*ACTIVITY:*
Reproduce exactly, and only, the lines below from the one containing "[session.begin()] ([persistence/tenant_session.py], commit" through the one containing "an_status : RunStatus".

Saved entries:

—————

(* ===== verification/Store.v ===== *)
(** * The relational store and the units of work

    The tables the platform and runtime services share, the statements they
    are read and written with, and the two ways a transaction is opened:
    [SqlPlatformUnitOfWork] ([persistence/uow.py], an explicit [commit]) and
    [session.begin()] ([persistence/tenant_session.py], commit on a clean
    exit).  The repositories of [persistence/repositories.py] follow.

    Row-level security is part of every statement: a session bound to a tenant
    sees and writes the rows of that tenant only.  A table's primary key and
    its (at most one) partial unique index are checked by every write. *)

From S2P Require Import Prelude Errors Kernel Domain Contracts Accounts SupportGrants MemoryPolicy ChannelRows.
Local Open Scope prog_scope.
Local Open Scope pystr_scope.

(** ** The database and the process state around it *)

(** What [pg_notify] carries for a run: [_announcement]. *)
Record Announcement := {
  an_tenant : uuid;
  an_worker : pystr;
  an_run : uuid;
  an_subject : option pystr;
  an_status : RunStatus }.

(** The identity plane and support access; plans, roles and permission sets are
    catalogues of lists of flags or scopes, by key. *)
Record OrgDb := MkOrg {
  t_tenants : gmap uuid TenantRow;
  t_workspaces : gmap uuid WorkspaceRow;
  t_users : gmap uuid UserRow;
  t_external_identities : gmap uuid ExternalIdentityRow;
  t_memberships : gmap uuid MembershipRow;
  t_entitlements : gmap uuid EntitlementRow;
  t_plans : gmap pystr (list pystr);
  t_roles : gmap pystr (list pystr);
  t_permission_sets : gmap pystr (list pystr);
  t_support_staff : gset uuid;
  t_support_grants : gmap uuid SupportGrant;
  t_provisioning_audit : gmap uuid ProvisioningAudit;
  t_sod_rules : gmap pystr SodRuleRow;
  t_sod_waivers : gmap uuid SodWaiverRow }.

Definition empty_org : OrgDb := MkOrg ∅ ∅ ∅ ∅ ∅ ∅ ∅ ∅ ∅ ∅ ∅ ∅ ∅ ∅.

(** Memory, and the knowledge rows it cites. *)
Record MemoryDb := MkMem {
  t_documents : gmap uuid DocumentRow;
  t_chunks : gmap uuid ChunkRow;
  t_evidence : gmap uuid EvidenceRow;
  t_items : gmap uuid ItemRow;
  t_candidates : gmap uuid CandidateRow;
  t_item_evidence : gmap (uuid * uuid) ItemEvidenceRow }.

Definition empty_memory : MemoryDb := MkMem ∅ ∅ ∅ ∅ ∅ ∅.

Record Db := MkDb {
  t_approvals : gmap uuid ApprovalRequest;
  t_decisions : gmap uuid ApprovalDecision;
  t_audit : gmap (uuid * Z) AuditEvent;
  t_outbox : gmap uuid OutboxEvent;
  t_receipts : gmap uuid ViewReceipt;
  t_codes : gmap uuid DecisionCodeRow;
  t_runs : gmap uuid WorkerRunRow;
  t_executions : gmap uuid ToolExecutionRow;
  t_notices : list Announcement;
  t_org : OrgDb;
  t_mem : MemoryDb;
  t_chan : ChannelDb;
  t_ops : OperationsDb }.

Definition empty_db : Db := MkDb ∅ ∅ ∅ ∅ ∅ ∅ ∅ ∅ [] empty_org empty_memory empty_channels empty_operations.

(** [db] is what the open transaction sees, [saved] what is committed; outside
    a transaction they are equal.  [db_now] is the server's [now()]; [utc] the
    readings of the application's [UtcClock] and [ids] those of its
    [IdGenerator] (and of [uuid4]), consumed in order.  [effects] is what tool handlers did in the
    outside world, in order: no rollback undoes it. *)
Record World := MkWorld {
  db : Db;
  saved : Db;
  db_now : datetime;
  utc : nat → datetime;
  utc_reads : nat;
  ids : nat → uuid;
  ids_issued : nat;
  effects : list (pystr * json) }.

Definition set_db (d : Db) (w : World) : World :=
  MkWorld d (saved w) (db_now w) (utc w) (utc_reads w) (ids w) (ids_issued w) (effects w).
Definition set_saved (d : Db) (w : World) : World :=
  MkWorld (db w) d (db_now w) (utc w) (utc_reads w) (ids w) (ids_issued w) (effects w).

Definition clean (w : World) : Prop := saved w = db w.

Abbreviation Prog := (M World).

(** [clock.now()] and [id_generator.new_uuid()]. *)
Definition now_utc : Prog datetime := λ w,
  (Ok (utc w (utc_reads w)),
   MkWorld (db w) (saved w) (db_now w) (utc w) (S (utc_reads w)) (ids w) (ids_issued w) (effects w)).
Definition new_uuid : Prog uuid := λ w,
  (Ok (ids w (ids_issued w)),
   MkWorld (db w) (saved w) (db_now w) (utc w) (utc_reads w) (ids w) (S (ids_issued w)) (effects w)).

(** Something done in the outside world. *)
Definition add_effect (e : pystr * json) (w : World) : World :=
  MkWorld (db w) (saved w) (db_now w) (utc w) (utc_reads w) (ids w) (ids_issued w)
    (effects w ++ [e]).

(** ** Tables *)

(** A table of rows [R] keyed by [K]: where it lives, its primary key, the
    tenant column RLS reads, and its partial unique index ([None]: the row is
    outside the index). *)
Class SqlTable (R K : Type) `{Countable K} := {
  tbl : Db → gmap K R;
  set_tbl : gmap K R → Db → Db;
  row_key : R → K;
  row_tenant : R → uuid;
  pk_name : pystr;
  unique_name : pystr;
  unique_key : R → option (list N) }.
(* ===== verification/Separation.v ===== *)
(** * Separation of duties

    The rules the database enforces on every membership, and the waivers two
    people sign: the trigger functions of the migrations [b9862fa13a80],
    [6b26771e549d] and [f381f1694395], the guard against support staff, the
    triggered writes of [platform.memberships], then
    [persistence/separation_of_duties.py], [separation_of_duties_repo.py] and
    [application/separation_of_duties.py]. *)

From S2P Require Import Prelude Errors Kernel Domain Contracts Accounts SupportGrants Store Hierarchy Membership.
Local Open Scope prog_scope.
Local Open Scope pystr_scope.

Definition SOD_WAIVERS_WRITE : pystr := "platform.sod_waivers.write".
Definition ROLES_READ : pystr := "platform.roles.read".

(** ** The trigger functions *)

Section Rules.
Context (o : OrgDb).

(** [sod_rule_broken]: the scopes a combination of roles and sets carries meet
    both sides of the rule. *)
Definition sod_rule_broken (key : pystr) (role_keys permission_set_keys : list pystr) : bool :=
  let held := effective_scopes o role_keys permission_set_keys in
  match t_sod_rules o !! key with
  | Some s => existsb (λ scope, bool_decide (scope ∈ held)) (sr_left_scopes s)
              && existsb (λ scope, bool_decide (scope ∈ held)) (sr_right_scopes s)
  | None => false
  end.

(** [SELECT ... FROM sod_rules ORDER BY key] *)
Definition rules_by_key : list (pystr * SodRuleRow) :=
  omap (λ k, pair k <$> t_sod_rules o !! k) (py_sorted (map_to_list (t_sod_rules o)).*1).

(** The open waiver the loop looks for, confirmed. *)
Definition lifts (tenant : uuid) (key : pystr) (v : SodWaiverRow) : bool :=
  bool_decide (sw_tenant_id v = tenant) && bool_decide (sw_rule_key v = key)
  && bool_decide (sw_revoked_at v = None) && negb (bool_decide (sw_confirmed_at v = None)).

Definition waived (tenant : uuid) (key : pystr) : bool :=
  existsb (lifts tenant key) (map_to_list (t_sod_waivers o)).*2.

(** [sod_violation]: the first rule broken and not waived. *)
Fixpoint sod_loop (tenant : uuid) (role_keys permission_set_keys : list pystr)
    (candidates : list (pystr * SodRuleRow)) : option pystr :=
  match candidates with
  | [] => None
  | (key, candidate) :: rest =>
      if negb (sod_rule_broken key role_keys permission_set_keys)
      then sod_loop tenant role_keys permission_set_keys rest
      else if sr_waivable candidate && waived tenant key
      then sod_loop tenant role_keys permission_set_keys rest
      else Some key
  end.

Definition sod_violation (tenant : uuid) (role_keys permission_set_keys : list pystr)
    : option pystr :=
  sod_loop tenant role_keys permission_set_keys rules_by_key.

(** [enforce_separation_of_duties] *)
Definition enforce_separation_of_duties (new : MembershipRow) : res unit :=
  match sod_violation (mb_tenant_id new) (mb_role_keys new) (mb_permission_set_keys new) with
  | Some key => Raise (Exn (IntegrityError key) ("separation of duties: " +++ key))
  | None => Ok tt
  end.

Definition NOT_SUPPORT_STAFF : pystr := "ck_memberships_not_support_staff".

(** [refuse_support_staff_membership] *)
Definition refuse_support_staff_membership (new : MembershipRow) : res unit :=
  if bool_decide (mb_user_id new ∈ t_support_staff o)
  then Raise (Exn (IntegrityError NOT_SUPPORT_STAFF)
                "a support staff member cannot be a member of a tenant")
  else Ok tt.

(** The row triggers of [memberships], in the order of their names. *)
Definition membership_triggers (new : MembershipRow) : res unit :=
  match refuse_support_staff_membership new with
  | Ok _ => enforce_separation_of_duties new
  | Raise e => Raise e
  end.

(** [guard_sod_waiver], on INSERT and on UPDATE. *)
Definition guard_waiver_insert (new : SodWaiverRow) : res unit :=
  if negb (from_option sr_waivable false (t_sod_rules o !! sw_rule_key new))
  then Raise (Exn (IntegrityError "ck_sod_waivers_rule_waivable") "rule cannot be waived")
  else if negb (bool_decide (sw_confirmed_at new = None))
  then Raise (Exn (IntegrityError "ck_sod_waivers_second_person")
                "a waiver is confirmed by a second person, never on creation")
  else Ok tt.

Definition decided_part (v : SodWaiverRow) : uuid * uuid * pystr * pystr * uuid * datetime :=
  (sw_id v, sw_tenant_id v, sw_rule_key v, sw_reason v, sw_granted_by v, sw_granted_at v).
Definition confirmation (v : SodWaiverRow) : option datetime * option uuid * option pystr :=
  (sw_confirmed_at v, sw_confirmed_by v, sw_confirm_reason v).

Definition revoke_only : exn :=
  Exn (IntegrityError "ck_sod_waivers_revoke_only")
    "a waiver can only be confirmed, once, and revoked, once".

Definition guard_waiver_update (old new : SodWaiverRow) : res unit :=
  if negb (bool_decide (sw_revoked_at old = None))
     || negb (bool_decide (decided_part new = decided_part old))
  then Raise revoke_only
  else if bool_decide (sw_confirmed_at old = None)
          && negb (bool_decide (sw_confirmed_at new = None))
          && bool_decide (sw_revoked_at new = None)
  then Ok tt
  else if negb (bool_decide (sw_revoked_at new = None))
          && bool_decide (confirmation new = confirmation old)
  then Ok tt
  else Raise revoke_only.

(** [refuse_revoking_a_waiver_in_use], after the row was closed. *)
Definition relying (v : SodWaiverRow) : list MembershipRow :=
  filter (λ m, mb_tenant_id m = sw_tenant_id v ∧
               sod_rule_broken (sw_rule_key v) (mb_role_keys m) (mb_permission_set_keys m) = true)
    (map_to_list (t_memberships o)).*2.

—————

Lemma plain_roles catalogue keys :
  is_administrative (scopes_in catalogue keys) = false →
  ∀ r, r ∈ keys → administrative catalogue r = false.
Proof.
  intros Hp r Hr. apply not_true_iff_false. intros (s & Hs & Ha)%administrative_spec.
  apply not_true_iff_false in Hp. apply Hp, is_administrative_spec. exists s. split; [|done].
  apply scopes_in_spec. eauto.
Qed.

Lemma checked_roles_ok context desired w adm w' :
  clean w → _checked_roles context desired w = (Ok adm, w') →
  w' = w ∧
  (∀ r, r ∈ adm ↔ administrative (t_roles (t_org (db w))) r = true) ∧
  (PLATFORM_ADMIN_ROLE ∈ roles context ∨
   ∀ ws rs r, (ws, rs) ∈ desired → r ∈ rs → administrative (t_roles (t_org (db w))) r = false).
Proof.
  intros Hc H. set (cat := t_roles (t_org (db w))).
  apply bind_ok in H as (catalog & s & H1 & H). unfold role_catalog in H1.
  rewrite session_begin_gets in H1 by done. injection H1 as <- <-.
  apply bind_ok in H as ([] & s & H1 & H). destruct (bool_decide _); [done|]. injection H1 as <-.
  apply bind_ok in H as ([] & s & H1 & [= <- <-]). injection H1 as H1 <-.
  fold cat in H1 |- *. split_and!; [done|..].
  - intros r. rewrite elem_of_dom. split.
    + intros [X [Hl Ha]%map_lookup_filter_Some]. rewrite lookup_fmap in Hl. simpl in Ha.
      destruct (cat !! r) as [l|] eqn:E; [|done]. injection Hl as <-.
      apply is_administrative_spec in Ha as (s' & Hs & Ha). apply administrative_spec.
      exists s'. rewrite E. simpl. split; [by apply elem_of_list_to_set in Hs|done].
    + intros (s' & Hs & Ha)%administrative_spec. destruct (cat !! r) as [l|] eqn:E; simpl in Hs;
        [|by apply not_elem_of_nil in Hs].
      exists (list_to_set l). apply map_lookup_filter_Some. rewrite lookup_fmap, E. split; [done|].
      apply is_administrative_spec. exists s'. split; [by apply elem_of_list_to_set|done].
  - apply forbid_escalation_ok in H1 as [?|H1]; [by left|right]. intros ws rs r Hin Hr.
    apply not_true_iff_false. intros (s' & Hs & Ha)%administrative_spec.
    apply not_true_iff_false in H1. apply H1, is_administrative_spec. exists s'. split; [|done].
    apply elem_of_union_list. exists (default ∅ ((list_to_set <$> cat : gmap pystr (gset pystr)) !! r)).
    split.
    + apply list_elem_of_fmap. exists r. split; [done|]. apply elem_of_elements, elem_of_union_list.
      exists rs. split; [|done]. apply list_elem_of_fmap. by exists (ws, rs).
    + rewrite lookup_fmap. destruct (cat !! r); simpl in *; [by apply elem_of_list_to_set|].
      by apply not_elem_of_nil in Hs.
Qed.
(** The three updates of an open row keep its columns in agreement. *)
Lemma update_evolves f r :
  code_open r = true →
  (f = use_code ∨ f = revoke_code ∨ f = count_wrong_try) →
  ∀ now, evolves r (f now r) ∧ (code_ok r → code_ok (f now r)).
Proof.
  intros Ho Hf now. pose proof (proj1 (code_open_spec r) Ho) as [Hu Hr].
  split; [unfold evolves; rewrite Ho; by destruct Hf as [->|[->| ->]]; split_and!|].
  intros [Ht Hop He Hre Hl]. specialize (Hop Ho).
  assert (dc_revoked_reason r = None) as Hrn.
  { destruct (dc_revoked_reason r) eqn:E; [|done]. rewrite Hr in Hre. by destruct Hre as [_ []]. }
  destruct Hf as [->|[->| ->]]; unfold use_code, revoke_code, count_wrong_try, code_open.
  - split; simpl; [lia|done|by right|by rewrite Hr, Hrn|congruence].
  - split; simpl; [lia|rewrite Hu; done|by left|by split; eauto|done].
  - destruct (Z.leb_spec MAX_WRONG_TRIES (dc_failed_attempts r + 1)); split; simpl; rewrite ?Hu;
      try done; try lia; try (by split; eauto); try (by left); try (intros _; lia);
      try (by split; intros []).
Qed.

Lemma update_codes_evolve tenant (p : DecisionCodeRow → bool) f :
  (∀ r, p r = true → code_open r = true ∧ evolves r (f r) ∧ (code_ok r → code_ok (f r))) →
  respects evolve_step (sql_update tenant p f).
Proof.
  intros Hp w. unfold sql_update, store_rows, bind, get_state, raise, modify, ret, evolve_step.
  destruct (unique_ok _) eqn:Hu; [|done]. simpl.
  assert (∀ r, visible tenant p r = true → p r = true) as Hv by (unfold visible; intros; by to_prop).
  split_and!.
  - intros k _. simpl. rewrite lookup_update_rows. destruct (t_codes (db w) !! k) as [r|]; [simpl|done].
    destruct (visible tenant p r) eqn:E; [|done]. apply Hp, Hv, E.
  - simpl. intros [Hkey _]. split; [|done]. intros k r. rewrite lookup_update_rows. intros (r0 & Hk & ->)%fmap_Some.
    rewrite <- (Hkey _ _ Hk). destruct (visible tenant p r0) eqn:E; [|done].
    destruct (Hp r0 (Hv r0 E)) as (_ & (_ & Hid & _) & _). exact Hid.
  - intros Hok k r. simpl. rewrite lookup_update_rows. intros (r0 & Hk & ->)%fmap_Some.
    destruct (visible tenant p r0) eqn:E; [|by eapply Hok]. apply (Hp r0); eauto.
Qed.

—————

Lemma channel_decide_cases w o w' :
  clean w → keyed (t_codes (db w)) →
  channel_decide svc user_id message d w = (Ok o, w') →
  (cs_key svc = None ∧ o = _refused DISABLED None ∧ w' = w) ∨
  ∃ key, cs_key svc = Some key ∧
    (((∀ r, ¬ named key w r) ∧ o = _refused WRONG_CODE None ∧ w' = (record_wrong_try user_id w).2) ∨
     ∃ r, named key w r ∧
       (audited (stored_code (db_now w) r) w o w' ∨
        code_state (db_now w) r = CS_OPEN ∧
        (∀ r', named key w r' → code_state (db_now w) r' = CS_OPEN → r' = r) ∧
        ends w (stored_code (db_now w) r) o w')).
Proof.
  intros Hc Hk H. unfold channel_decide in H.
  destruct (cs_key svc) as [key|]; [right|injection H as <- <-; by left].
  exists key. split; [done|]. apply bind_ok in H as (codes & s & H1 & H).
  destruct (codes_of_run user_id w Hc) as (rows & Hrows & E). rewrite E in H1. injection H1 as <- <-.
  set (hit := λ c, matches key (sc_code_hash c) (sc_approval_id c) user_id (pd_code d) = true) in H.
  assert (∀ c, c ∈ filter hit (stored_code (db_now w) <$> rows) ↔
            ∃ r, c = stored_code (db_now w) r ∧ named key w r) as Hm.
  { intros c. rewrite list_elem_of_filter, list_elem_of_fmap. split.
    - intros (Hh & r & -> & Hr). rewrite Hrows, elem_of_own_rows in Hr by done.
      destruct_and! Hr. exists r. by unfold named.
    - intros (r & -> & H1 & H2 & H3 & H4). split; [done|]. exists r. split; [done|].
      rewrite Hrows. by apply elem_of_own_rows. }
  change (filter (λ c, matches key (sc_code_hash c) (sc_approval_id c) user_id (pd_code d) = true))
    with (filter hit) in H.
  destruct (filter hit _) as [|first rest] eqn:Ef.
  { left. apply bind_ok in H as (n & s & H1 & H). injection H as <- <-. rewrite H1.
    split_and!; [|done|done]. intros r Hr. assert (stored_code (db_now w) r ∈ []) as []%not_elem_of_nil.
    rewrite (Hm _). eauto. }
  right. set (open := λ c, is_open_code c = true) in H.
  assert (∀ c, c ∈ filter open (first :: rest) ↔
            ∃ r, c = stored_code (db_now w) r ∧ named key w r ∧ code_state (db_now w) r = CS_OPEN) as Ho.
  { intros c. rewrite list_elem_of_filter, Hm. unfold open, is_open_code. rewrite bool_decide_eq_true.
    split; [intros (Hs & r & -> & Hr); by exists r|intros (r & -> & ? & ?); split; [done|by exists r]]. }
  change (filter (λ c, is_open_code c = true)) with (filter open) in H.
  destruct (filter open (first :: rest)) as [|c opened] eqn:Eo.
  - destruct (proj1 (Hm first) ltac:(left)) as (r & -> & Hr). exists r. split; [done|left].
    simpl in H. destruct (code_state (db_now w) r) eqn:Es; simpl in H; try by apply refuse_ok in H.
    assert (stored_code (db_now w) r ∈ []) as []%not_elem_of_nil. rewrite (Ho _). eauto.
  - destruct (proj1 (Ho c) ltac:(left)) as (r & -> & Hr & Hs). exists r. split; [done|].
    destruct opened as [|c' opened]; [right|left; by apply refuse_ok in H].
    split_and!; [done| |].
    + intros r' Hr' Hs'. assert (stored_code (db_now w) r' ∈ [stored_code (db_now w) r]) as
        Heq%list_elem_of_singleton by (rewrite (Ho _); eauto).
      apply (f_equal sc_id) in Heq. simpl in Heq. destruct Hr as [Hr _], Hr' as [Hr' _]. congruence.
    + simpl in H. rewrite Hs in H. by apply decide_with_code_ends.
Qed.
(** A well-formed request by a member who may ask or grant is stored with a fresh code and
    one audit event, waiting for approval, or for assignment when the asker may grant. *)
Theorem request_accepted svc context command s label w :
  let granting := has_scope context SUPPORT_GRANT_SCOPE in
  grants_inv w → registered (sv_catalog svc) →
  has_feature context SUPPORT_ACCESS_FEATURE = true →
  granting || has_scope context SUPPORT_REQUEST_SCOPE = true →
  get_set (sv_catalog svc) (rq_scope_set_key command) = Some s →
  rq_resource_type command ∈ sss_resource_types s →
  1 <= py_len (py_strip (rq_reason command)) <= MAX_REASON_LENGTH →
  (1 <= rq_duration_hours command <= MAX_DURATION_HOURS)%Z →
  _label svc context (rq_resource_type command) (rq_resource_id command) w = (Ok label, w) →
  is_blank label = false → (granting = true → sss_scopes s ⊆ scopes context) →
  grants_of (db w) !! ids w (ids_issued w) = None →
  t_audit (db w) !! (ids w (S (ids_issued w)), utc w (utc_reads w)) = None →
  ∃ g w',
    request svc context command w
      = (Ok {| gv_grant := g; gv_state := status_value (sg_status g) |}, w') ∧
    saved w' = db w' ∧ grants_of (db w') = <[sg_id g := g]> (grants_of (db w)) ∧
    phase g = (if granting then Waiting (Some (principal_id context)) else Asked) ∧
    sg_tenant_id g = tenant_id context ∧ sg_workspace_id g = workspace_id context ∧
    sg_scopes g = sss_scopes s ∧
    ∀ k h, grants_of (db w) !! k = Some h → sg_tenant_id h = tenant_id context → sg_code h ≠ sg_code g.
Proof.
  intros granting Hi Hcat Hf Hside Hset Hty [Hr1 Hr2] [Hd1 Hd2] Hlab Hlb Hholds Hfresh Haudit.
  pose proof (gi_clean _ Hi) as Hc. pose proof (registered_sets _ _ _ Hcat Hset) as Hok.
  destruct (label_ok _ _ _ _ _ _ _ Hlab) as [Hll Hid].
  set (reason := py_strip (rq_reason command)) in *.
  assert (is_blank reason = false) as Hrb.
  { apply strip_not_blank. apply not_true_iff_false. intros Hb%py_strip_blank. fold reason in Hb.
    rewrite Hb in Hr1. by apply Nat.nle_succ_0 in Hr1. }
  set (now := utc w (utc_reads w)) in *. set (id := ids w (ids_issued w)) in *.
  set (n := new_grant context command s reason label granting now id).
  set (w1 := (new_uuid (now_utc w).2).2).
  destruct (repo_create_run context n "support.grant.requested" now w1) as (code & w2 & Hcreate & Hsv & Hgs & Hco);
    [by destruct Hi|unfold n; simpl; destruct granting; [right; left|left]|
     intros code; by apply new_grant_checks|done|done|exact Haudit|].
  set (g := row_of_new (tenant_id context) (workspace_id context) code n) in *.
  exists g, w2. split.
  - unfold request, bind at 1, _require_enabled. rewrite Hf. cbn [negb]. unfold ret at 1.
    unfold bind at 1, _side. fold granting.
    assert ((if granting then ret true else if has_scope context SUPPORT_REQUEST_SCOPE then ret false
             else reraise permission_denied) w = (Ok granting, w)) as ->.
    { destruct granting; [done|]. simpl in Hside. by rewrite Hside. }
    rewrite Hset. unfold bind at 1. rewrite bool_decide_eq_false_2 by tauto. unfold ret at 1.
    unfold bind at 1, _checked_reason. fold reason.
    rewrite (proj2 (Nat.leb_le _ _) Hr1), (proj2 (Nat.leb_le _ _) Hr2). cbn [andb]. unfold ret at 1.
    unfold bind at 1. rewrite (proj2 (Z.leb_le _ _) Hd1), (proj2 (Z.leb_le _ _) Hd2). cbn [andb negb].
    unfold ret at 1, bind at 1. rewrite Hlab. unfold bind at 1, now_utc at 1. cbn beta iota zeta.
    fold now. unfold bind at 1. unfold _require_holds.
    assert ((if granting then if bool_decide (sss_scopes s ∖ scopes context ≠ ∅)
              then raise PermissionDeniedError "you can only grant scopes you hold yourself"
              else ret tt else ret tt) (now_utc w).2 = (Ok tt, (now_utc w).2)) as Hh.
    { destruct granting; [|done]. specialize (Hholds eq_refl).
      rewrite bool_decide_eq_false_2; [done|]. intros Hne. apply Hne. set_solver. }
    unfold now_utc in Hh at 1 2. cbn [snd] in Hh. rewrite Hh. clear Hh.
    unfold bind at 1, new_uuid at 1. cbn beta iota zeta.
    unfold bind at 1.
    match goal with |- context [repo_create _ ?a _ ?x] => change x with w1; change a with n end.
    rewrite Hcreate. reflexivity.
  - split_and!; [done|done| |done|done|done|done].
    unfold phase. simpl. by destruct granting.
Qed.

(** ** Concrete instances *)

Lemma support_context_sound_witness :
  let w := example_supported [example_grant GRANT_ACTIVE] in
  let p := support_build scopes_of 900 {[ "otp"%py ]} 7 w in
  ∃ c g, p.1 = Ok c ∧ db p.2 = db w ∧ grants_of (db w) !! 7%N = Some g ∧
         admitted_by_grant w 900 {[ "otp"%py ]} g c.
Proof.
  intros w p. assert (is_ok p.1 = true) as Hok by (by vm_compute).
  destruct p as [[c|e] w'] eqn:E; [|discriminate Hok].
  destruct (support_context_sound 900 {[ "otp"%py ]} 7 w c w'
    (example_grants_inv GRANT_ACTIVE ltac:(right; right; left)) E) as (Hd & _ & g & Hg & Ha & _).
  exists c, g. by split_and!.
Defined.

—————

*SOLUTION TO THIS TASK:*
    [session.begin()] ([persistence/tenant_session.py], commit on a clean
    exit).  The repositories of [persistence/repositories.py] follow.

    Row-level security is part of every statement: a session bound to a tenant
    sees and writes the rows of that tenant only.  A table's primary key and
    its (at most one) partial unique index are checked by every write. *)

From S2P Require Import Prelude Errors Kernel Domain Contracts Accounts SupportGrants MemoryPolicy ChannelRows.
Local Open Scope prog_scope.
Local Open Scope pystr_scope.

(** ** The database and the process state around it *)

(** What [pg_notify] carries for a run: [_announcement]. *)
Record Announcement := {
  an_tenant : uuid;
  an_worker : pystr;
  an_run : uuid;
  an_subject : option pystr;
  an_status : RunStatus }.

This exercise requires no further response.